Rubin’s one-woman show, Insides Out!, which had its professional premiere in a nine-week run at the Sacramento Theatre Company in 2006, is both funny and about recovery, but it uses a more traditional theatrical approach than a stand-up show.
“In the last year or two, I’ve been putting together a bunch of recovery comedy,” Rubin said, “because I wanted to be able to speak to the recovery community in a funny way without it having to be a beginning-middle-end theatrical narrative.
“There’s a certain power that comedy has to break through what seem to be barriers between people. There’s a certain familiarity that you get with stand-up, because you break that fourth wall right away. We’re in a conversational space which allows for more intimacy.”
And, she noted, it allows people to relax, even if the subject under discussion is something as serious as recovery.
“You can get people to think about deep stuff because you’ve tricked them into laughing about it first.”
Rubin, a UC Davis graduate who has acted locally at both STC and the Capital Stage, has been doing a lot of stand-up since she moved down to Los Angeles. “It’s also a huge industry down here,” she said. “The movie-TV-comedy scenes all overlap, and the credits feed each other.”
She’s been doing stand-up at all the L.A. hotspots: Improv, The Comedy Store, The Icehouse in Pasadena, Flappers in Burbank. “I’ve been everywhere,” she said. And yes, she’s getting some leads on TV work, but she’s also working on another one-woman show, commissioned by Capital Stage, and will be meeting with members of that troupe while she’s in town this weekend.
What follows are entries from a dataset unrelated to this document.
(** With [maxDepth] unset [findRelationshipsInSchema] answers (a list, or
    the schema error) once the fuel covers the hops and the objects of the
    store not yet gone through. *)
Lemma findRelationships_guard_ends mu :
  forall fuel schema allowedStorage limitToPath currentPath nodes depth,
    (unvisited h nodes <= mu)%nat -> (K + mu + 2 <= fuel)%nat ->
    findRelationshipsInSchema fuel h schema resolve allowedStorage limitToPath None
      currentPath nodes depth <> OutOfFuel.
Proof.
  induction mu as [mu IH] using lt_wf_ind.
  intros fuel schema allowedStorage limitToPath currentPath nodes depth Hmu Hfuel.
  destruct fuel as [|fuel]; [lia|].
  cbn [findRelationshipsInSchema].
  pose proof (followRefs_enough fuel schema (relationshipPropertiesOf (h !!! schema))
                ltac:(lia)) as Hrefs.
  destruct (followRefs fuel h resolve schema _) as [[[target rp]|]| |];
    cbn [mbind outcome_bind]; [|discriminate|discriminate|congruence].
  pose proof (relationshipAt_answers rp allowedStorage (propertyPathToArray currentPath)
                target depth) as Hrel.
  destruct (relationshipAt _ _ _ _ _) as [relationships| |];
    cbn [mbind outcome_bind]; [|discriminate|congruence].
  unfold stopTraversal.
  destruct (includes_node nodes target) eqn:Hseen; [discriminate|].
  apply includes_node_elem_of in Hseen.
  destruct (decide (target ∈ dom h)) as [Hdom|Hout].
  - pose proof (unvisited_decreases nodes target Hdom Hseen) as Hless.
    assert (Hchild : forall sub lim path d,
               findRelationshipsInSchema fuel h sub resolve allowedStorage lim None
                 path (nodes ++ [target]) d <> OutOfFuel).
    { intros sub lim path d.
      apply (IH (unvisited h (nodes ++ [target]))); lia. }
    destruct (match allOf (h !!! target) with
              | Some a => Some a
              | None => oneOf (h !!! target)
              end) as [schemaOptions|].
    + apply concat_each_answers. intros x. apply Hchild.
    + destruct (switchType (h !!! target)).
      * apply concat_each_answers. intros [property subschema]. apply Hchild.
      * destruct (limitToPathArrOf limitToPath) as [[|e lim]|];
          destruct (items (h !!! target)) as [itemsSchema|]; try discriminate.
        -- specialize (Hchild itemsSchema (PathArr <$> (tail <$> Some (e :: lim)))
                         (PathArr (propertyPathToArray currentPath ++ [wildcard]))
                         (depth + 1)).
           destruct (findRelationshipsInSchema fuel _ _ _ _ _ _ _ _ _);
             cbn; [discriminate|discriminate|congruence].
        -- specialize (Hchild itemsSchema (PathArr <$> (tail <$> None))
                         (PathArr (propertyPathToArray currentPath ++ [wildcard]))
                         (depth + 1)).
           destruct (findRelationshipsInSchema fuel _ _ _ _ _ _ _ _ _);
             cbn; [discriminate|discriminate|congruence].
      * discriminate.
  - rewrite (outside_store_empty _ Hout). cbn. discriminate.
Qed.

(** The same for [findTransientPropertiesInSchema], which never throws. *)
Lemma findTransientProperties_guard_ends mu :
  forall fuel schema limitToPath currentPath nodes,
    (unvisited h nodes <= mu)%nat -> (K + mu + 2 <= fuel)%nat ->
    findTransientPropertiesInSchema fuel h schema resolve limitToPath None
      currentPath nodes <> OutOfFuel.
Proof.
  induction mu as [mu IH] using lt_wf_ind.
  intros fuel schema limitToPath currentPath nodes Hmu Hfuel.
  destruct fuel as [|fuel]; [lia|].
  cbn [findTransientPropertiesInSchema].
  pose proof (followRefsTransient_ends fuel schema
                (relationshipPropertiesOf (h !!! schema)) (transient (h !!! schema))
                (followRefs_enough fuel schema _ ltac:(lia))) as Hrefs.
  destruct (followRefsTransient fuel h resolve schema _) as [[[target t]|]| |];
    cbn [mbind outcome_bind]; [|discriminate|discriminate|congruence].
  unfold stopTraversal.
  destruct (includes_node nodes target) eqn:Hseen; [discriminate|].
  apply includes_node_elem_of in Hseen.
  destruct (decide (target ∈ dom h)) as [Hdom|Hout].
  - pose proof (unvisited_decreases nodes target Hdom Hseen) as Hless.
    assert (Hchild : forall sub lim path,
               findTransientPropertiesInSchema fuel h sub resolve lim None
                 path (nodes ++ [target]) <> OutOfFuel).
    { intros sub lim path.
      apply (IH (unvisited h (nodes ++ [target]))); lia. }
    destruct (match allOf (h !!! target) with
              | Some a => Some a
              | None => oneOf (h !!! target)
              end) as [schemaOptions|].
    + apply concat_each_answers. intros x. apply Hchild.
    + destruct (switchType (h !!! target)).
      * apply concat_each_answers. intros [property subschema]. apply Hchild.
      * destruct (limitToPathArrOf limitToPath) as [[|e lim]|];
          destruct (items (h !!! target)) as [itemsSchema|]; try discriminate.
        -- specialize (Hchild itemsSchema (PathArr <$> (tail <$> Some (e :: lim)))
                         (PathArr (propertyPathToArray currentPath ++ [wildcard]))).
           destruct (findTransientPropertiesInSchema fuel _ _ _ _ _ _ _);
             cbn; [discriminate|discriminate|congruence].
        -- specialize (Hchild itemsSchema (PathArr <$> (tail <$> None))
                         (PathArr (propertyPathToArray currentPath ++ [wildcard]))).
           destruct (findTransientPropertiesInSchema fuel _ _ _ _ _ _ _);
             cbn; [discriminate|discriminate|congruence].
      * discriminate.
  - rewrite (outside_store_empty _ Hout). cbn. discriminate.
Qed.

End CycleGuard.

Section CycleGuardExample.
Import Schemas Notions Examples.

Lemma cyclic_refs_end l rp : followRefs 2 cyclicStore cyclicResolve l rp <> OutOfFuel.
Proof.
  cbn [followRefs].
  destruct (truthy_ref (cyclicStore !!! l)) as [r|]; [|discriminate].
  unfold cyclicResolve.
  destruct (String.eqb r "A"); [vm_compute; discriminate|].
  destruct (String.eqb r "B"); [vm_compute; discriminate|discriminate].
Qed.

(** On the two schemas that refer to each other the guard ends every
    traversal, from any schema and for any [limitToPath]. *)
Lemma cyclic_schemas_guarded fuel schema allowedStorage limitToPath :
  (8 <= fuel)%nat ->
  findRelationshipsInSchema fuel cyclicStore schema cyclicResolve allowedStorage
    limitToPath None (PathArr []) [] 0 <> OutOfFuel
  /\ findTransientPropertiesInSchema fuel cyclicStore schema cyclicResolve limitToPath
       None (PathArr []) [] <> OutOfFuel.
Proof.
  intros Hfuel.
  assert (Hsize : unvisited cyclicStore [] = 4%nat) by (vm_compute; reflexivity).
  split.
  - apply (findRelationships_guard_ends cyclicStore cyclicResolve 2 cyclic_refs_end 4);
      [rewrite Hsize; lia | lia].
  - apply (findTransientProperties_guard_ends cyclicStore cyclicResolve 2
             cyclic_refs_end 4); [rewrite Hsize; lia | lia].
Qed.

End CycleGuardExample.

(** * Further properties *)

(** ** Paths that the codec carries *)

Section PathCodecMore.
Import PathTools.

Lemma split_bracket_none s : mentions "[" s = false -> split_bracket s = None.
Proof.
  induction s as [|c s IH]; cbn [mentions split_bracket]; [reflexivity|].
  destruct (Ascii.eqb c "["); [discriminate|]. cbn. intros H. rewrite (IH H). reflexivity.
Qed.

Lemma append_cons c x y : String c x +:+ y = String c (x +:+ y).
Proof. reflexivity. Qed.

Lemma append_nil y : "" +:+ y = y.
Proof. reflexivity. Qed.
And she’s doing movie work, too. Rubin is one of the producers on a film that she described as “a love story about a wayward, Charlie Sheen-esque actor who is sentenced to private sessions with a Buddhist meditation teacher.” An actor whose previous credits include the Showtime series Dexter is attached to the project.
As for My Spiritual Death, Rubin described it as “60 percent stand-up, with a little theatrical intro.” After the intro, though, it’s all jokes about recovery and spirituality.
“The beauty of the stand-up form is that it’s about truth-telling,” Rubin said. “Stand-up comedy works when you’ve got a solid premise that’s a statement of truth—and is not funny. It needs to be unique and insightful in some way, and if you have that, you can build comedy on top of it.”
It will definitely be a “grown-up” show, built around Rubin’s personal experiences with recovery and what she described as a “deepening relationship with the divine, turned into really funny jokes.”
The thing is, she said, “You point out something true, and then you say something funny about it. Everyone laughs, and then we’re all thinking about that true thing.”